We present a simple method for evaluating the nonlinear biasing function of galaxies from a redshift survey. The nonlinear biasing is characterized by the conditional mean of the galaxy density fluctuation given the underlying mass density fluctuation 〈δ_g\δ〉, or by the associated parameters of mean biasing, b̂, and nonlinearity, b̃. Using the distribution of galaxies in cosmological simulations, at a smoothing of a few Mpc, we find that 〈δ_g|δ〉 can be recovered to a good accuracy from the cumulative distribution functions of galaxies and mass, C_g(δ_g) and C(δ), despite the biasing scatter. Then, using a suite of simulations of different cosmological models, we demonstrate that C(δ) can be approximated in the mildly non-linear regime by a cumulative lognormal distribution of 1 + δ with a single parameter σ, with deviations that are small compared to the difference between C_g and C. Finally, we show how the nonlinear biasing function can be obtained with adequate accuracy directly from the observed C_g in redshift space. Thus, the biasing function can be obtained from counts in cells once the rms mass fluctuation at the appropriate scale is assumed a priori.
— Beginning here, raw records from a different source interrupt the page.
Definition dyadic (neg : bool) (m : positive) (e : Z) : ident :=
  let '(m', e') := odd_part m e in
  KNum (if neg then Zneg m' else Zpos m') e'.

Definition ident_of (v : value) : option ident :=
  match v with
  | VStr s => Some (KText s)
  | VInt Z0 => Some (KNum 0 0)
  | VInt (Zpos p) => Some (dyadic false p 0)
  | VInt (Zneg p) => Some (dyadic true p 0)
  | VBool b => Some (if b then KNum 1 0 else KNum 0 0)
  | VFloat (S754_zero _) => Some (KNum 0 0)
  | VFloat (S754_finite s m e) => Some (dyadic s m e)
  | VFloat (S754_infinity s) => Some (KInf s)
  | VFloat S754_nan => None
  end.

Definition ident_eqb (a b : ident) : bool :=
  match a, b with
  | KText s, KText t => String.eqb s t
  | KNum m e, KNum m' e' => (m =? m') && (e =? e')
  | KInf s, KInf t => Bool.eqb s t
  | _, _ => false
  end.

(** [x == y] *)
Definition eq (x y : value) : bool :=
  match ident_of x, ident_of y with
  | Some a, Some b => ident_eqb a b
  | _, _ => false
  end.

End Py.

(** ** [datetime.strptime] for the directives the validator uses *)

Module Strptime.
Import Text.

Local Open Scope Z_scope.

Inductive directive : Type :=
| Day            (* %d *)
| Month          (* %m *)
| Year           (* %Y *)
| Lit (c : ascii).  (* any other character, to be met as it is *)

(** A format string as a sequence of directives; [None] for a directive
    other than [%d], [%m], [%Y], which none of the formats below has. *)
Fixpoint compile (fmt : string) : option (list directive) :=
  match fmt with
  | String "%" (String c rest) =>
      let d := if Ascii.eqb c "d" then Some Day
               else if Ascii.eqb c "m" then Some Month
               else if Ascii.eqb c "Y" then Some Year
               else None in
      match d, compile rest with
      | Some d, Some ds => Some (d :: ds)
      | _, _ => None
      end
  | String c rest => option_map (cons (Lit c)) (compile rest)
  | EmptyString => Some []
  end.

Record fields : Type := { year : Z; month : Z; day : Z }.

(** Fields a format leaves out default to 1 January 1900. *)
Definition defaults : fields := {| year := 1900; month := 1; day := 1 |}.

Definition is_char (a c : ascii) : bool := Ascii.eqb a c.

(** The number a one- or two-character group denotes; a leading space
    counts for nothing. *)
Definition digit_or_zero (c : ascii) : Z := if is_digit c then digit_val c else 0.

(** One regular-expression alternative of one or two character classes: the
    number read and the unread rest, or no match. *)
Definition one (p : ascii -> bool) (s : string) : list (Z * string) :=
  match s with
  | String c r => if p c then [(digit_val c, r)] else []
  | EmptyString => []
  end.

Definition two (p1 p2 : ascii -> bool) (s : string) : list (Z * string) :=
  match s with
  | String c1 (String c2 r) =>
      if p1 c1 && p2 c2 then [(10 * digit_or_zero c1 + digit_val c2, r)] else []
  | _ => []
  end.

(** [%d] is [3[0-1]|[1-2]\d|0[1-9]|[1-9]| [1-9]]: the matches of the
    alternatives at the head of [s], in the order the matcher tries them. *)
Definition day_alts (s : string) : list (Z * string) :=
  two (is_char "3") (in_range "0" "1") s
  ++ two (in_range "1" "2") is_digit s
  ++ two (is_char "0") (in_range "1" "9") s
  ++ one (in_range "1" "9") s
  ++ two (is_char " ") (in_range "1" "9") s.

(** [%m] is [1[0-2]|0[1-9]|[1-9]]. *)
Definition month_alts (s : string) : list (Z * string) :=
  two (is_char "1") (in_range "0" "2") s
  ++ two (is_char "0") (in_range "1" "9") s
  ++ one (in_range "1" "9") s.

(** [%Y] is [\d\d\d\d]. *)
Definition year_alts (s : string) : list (Z * string) :=
  match s with
  | String c1 (String c2 (String c3 (String c4 r))) =>
      if is_digit c1 && is_digit c2 && is_digit c3 && is_digit c4
      then [(1000 * digit_val c1 + 100 * digit_val c2 + 10 * digit_val c3 + digit_val c4, r)]
      else []
  | _ => []
  end.

(** The backtracking match of a compiled format at the head of [s]: every
    way to match, first choice first, each with the fields read and the
    unread rest.  The matcher reports the head of this list. *)
Fixpoint run (ds : list directive) (t : fields) (s : string) : list (fields * string) :=
  match ds with
  | [] => [(t, s)]
  | Day :: ds' =>
      flat_map (fun '(n, r) => run ds' {| year := year t; month := month t; day := n |} r)
               (day_alts s)
  | Month :: ds' =>
      flat_map (fun '(n, r) => run ds' {| year := year t; month := n; day := day t |} r)
               (month_alts s)
  | Year :: ds' =>
      flat_map (fun '(n, r) => run ds' {| year := n; month := month t; day := day t |} r)
               (year_alts s)
  | Lit c :: ds' =>
      match s with
      | String c' r => if Ascii.eqb c c' then run ds' t r else []
      | EmptyString => []
      end
  end.

Definition is_leap (y : Z) : bool :=
  (y mod 4 =? 0) && (negb (y mod 100 =? 0) || (y mod 400 =? 0)).

Definition days_in_month (y m : Z) : Z :=
  match m with
  | 2 => if is_leap y then 29 else 28
  | 4 | 6 | 9 | 11 => 30
  | _ => 31
  end.

(** The date constructor accepts years 1..9999, months 1..12 and the days
    the month has. *)
Definition date_exists (t : fields) : bool :=
  (1 <=? year t) && (year t <=? 9999)
  && (1 <=? month t) && (month t <=? 12)
  && (1 <=? day t) && (day t <=? days_in_month (year t) (month t)).

(** [datetime.strptime(s, fmt)]; [None] stands for the [ValueError] raised
    when the format does not match at the head of [s], when text remains
    after the match, or when the fields name no calendar date. *)
Definition strptime (s fmt : string) : option fields :=
  match compile fmt with
  | None => None
  | Some ds =>
      match run ds defaults s with
      | [] => None
      | (t, rest) :: _ =>
          if String.eqb rest "" then (if date_exists t then Some t else None) else None
      end
  end.

End Strptime.

(** ** The validator *)

(** One row of the table: the five required columns. *)
Record Row : Type := {
  order_id : value;
  item : value;
  date : value;
  quantity : value;
  price : value
}.

Definition formats : list string := ["%d/%m/%Y"; "%m-%d-%Y"].

(** The loop of [validate_date] over the formats still to try.  A failing
    [strptime] is caught and the next format tried; so it is for a float,
    whose text has the shape of neither format. *)
Fixpoint try_formats (value : value) (fmts : list string) : bool :=
  match fmts with
  | fmt :: rest =>
      match Py.str value with
      | Some text =>
          match Strptime.strptime text fmt with
          | Some _ => true
          | None => try_formats value rest
          end
      | None => try_formats value rest
      end
  | [] => false
  end.

Definition validate_date (value : value) : bool := try_formats value formats.

(** The set [seen_ids].  Membership compares with [==]; adding stores the
    element unless an equal one is stored already. *)
Definition id_set : Type := list value.

Definition set_mem (x : value) (s : id_set) : bool := existsb (fun y => Py.eq y x) s.

Definition set_add (x : value) (s : id_set) : id_set :=
  if set_mem x s then s else s ++ [x].

(** [str(x).strip() == ""]; the text of a float is never blank. *)
Definition is_blank (v : value) : bool :=
  match Py.str v with
  | Some text => String.eqb (Text.strip text) ""
  | None => false
  end.

(** The body of [validate_row] up to its last check: the list [errors] and
    the updated [seen_ids], which the caller shares with the next rows. *)
Definition row_errors (row : Row) (seen_ids : id_set) : list string * id_set :=
  let errors : list string := [] in
  (* order_id *)
  let '(errors, seen_ids) :=
    if isna (order_id row) then (errors ++ ["Missing order_id"], seen_ids)
    else
      let errors :=
        if set_mem (order_id row) seen_ids then errors ++ ["Duplicate order_id"] else errors in
      (errors, set_add (order_id row) seen_ids) in
  (* item *)
  let errors :=
    if isna (item row) || is_blank (item row) then errors ++ ["Missing item"] else errors in
  (* date *)
  let errors :=
    if isna (date row) || negb (validate_date (date row))
    then errors ++ ["Invalid date (dd/mm/yyyy or mm-dd-yyyy)"] else errors in
  (* quantity *)
  let errors :=
    match Py.int (quantity row) with
    | Some qty => if (qty <? 0)%Z then errors ++ ["Negative quantity"] else errors
    | None => errors ++ ["Invalid quantity"]
    end in
  (* price *)
  let errors :=
    match Py.float (price row) with
    | Some price => if Py.flt price Py.fzero then errors ++ ["Negative price"] else errors
    | None => errors ++ ["Invalid price"]
    end in
  (errors, seen_ids).

(** [validate_row]: the status, the message and the updated [seen_ids]. *)
Definition validate_row (row : Row) (seen_ids : id_set) : string * string * id_set :=
  let '(errors, seen_ids) := row_errors row seen_ids in
  match errors with
  | _ :: _ => ("Invalid", Text.join "; " errors, seen_ids)
  | [] => ("Valid", "No errors", seen_ids)
  end.

(** ** The table *)

(** The state of the validation loop: [seen_ids], [statuses], [messages]. *)
Definition loop_state : Type := id_set * list string * list string.

(** One turn of the loop.  The progress bar and the status text it also
    updates have no part in the result. *)
Definition loop_step (st : loop_state) (row : Row) : loop_state :=
  let '(seen_ids, statuses, messages) := st in
  let '(status, msg, seen_ids) := validate_row row seen_ids in
  (seen_ids, statuses ++ [status], messages ++ [msg]).

(** The loop over [df.iterrows()], from an empty [seen_ids]. *)
Definition validation_loop (df : list Row) : loop_state :=
  fold_left loop_step df ([], [], []).

(** A row of the frame once the columns [status] and [error_message] are
    set; [index] is its label, the position in the uploaded table. *)
Record Entry : Type := {
  index : nat;
  data : Row;
  status : string;
  error_message : string
}.

(** [df["status"] = statuses; df["error_message"] = messages].  The
    assignment wants one element per row; [validated_length] below shows
    the loop delivers that. *)
Definition assign (df : list Row) (statuses messages : list string) : list Entry :=
  map (fun '(i, row, (st, msg)) =>
         {| index := i; data := row; status := st; error_message := msg |})
      (combine (combine (seq 0 (List.length df)) df) (combine statuses messages)).

(** The frame after the loop and the two assignments. *)
Definition validated (df : list Row) : list Entry :=
  let '(_, statuses, messages) := validation_loop df in
  assign df statuses messages.

(** *** Statistics *)

(** [(df["status"] == s).sum()] *)
Definition count_status (s : string) (df : list Entry) : Z :=
  Z.of_nat (List.length (filter (fun e => String.eqb (status e) s) df)).

(** [a / b] on counts: both become floats and are divided.  A zero divisor
    ([ZeroDivisionError] for plain numbers, a warning for the frame's counts)
    is [None]. *)
Definition true_divide (a b : Z) : option spec_float :=
  if (b =? 0)%Z then None
  else Some (SFdiv Py.prec Py.emax (Py.float_of_Z a) (Py.float_of_Z b)).

(** [x * 100] *)
Definition times_100 (x : spec_float) : spec_float :=
  SFmul Py.prec Py.emax x (Py.float_of_Z 100).

(** [validation_rate = (valid / total * 100) if total > 0 else 0] *)
Definition validation_rate (valid total : Z) : option value :=
  if (0 <? total)%Z
  then option_map (fun q => VFloat (times_100 q)) (true_divide valid total)
  else Some (VInt 0).

Record Stats : Type := {
  total : Z;
  valid : Z;
  invalid : Z;
  rate : option value
}.

(** [total], [valid], [invalid] and [validation_rate] of the validated frame. *)
Definition stats (df : list Entry) : Stats :=
  let total := Z.of_nat (List.length df) in
  let valid := count_status "Valid" df in
  let invalid := count_status "Invalid" df in
  {| total := total; valid := valid; invalid := invalid;
     rate := validation_rate valid total |}.

(** *** Error tally and error filter *)

(** [df[df["status"] == "Invalid"]] *)
Definition invalid_df (df : list Entry) : list Entry :=
  filter (fun e => String.eqb (status e) "Invalid") df.

(** The reasons of a message, as both pages recover them: [msg.split("; ")]. *)
Definition reasons (msg : string) : list string := Text.split "; " msg.
(** * Hospital simulation (M/M/c queue): the script [DTA1.py] over the
    discrete-event engine it drives.

    [DTA1.py] is a top-level script: four generator functions ([patient],
    [Hospital.treat], [setup], [add_doctors]) scheduled by a simpy
    [Environment], one [simpy.Resource] per [Hospital] object, four global
    lists of statistics and a final report.  The generators are embedded as
    resumable state machines (one program point per [yield]); the engine
    operations they call ([Environment.schedule/step/run], [Timeout],
    [Process._resume], [Resource.request/release] with [_trigger_put],
    [_trigger_get], [_do_put], [_do_get]) are embedded as state-passing
    functions over one record holding the environment, the event objects, the
    hospitals, the global lists, the position in the stream of [random]
    draws and the lines printed.  simpy is a library that the script imports;
    its operations are written after the library's code, and the two branches
    in which the model does not unwind an exception as the library does are
    shown to be unreachable ([model_branches_are_dead]).

    Simulated time is a Python float in the script; it is modelled by a
    rational number, so rounding is not part of the model. *)

From Stdlib Require Import QArith ZArith Lia List Bool.
From stdpp Require Import base tactics option list sorting.
Import ListNotations.

(** ** Data *)

(** Exceptions that the modelled code can raise.  [ProcessedEventYielded]
    is not one of Python's: it marks the branch of [Process._resume] that the
    model does not follow (see [_resume]). *)
Inductive exn :=
| ValueError | ZeroDivisionError | IndexError | TypeError | AssertionError
| RuntimeError
| ProcessedEventYielded.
The relative biasing function between different galaxy types is measurable in a similar way. The main source of error is sparse sampling, which requires that the mean galaxy separation be smaller than the smoothing scale. Once applied to redshift surveys such as the Point Source Catalog Redshift Survey (PSCz), the Two-Degree Field (2dF), Sloan Digital Sky Survey (SDSS), or the Deep Extragalactic Evolutionary Probe (DEEP), the biasing function can provide valuable constraints on galaxy formation and structure evolution.